(** * Page-view badge worker: a shallow embedding of [src/worker.ts]

    The worker answers [GET /?page_path=P] with an SVG badge showing how
    many views the pages matching [P] received.  This development embeds
    the worker's helper functions and its [fetch] handler and proves the
    properties stated about them.

    ECMAScript values are modelled as the language defines them:
    - a String is a sequence of UTF-16 code units ([list N]);
    - a Number is an IEEE 754 binary64 value ([spec_float], with the
      arithmetic of the Standard Library's [SpecFloat], precision 53 and
      maximal exponent 1024);
    - a time value is a number of milliseconds since the epoch ([Z]). *)

From Stdlib Require Import ZArith NArith List Bool Lia String Ascii.
From Stdlib Require Import QArith Qround Qabs.
From Stdlib Require Import SpecFloat DecimalString DecimalN DecimalPos.
From Stdlib Require Import DecimalFacts.
Import ListNotations.

Local Open Scope Z_scope.

(* ================================================================== *)
(** * Unicode: code points and lower case *)
(* ================================================================== *)

Module Unicode.

Definition is_high (c : N) : bool := ((55296 <=? c) && (c <=? 56319))%N.
Definition is_low (c : N) : bool := ((56320 <=? c) && (c <=? 57343))%N.

(** [StringToCodePoints]: a high surrogate followed by a low one is
    one code point; any other code unit is a code point of its own. *)
Fixpoint code_points (s : list N) : list N :=
  match s with
  | [] => []
  | h :: s' =>
      match s' with
      | l :: s'' =>
          if is_high h && is_low l
          then (65536 + (h - 55296) * 1024 + (l - 56320))%N :: code_points s''
          else h :: code_points s'
      | [] => [h]
      end
  end.

(** [CodePointsToString]. *)
Definition units_of (cp : N) : list N :=
  if (cp <? 65536)%N then [cp]
  else [(55296 + (cp - 65536) / 1024)%N; (56320 + (cp - 65536) mod 1024)%N].

Definition code_units (l : list N) : list N := List.flat_map units_of l.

TASK TO COMPLETE: Using the data above, reproduce exactly the lines from the line that contains "Definition is_low (c" through the line that contains "if is_high h && is_low l", including both.

WRITTEN RESPONSE:
Definition is_low (c : N) : bool := ((56320 <=? c) && (c <=? 57343))%N.

(** [StringToCodePoints]: a high surrogate followed by a low one is
    one code point; any other code unit is a code point of its own. *)
Fixpoint code_points (s : list N) : list N :=
  match s with
  | [] => []
  | h :: s' =>
      match s' with
      | l :: s'' =>
          if is_high h && is_low l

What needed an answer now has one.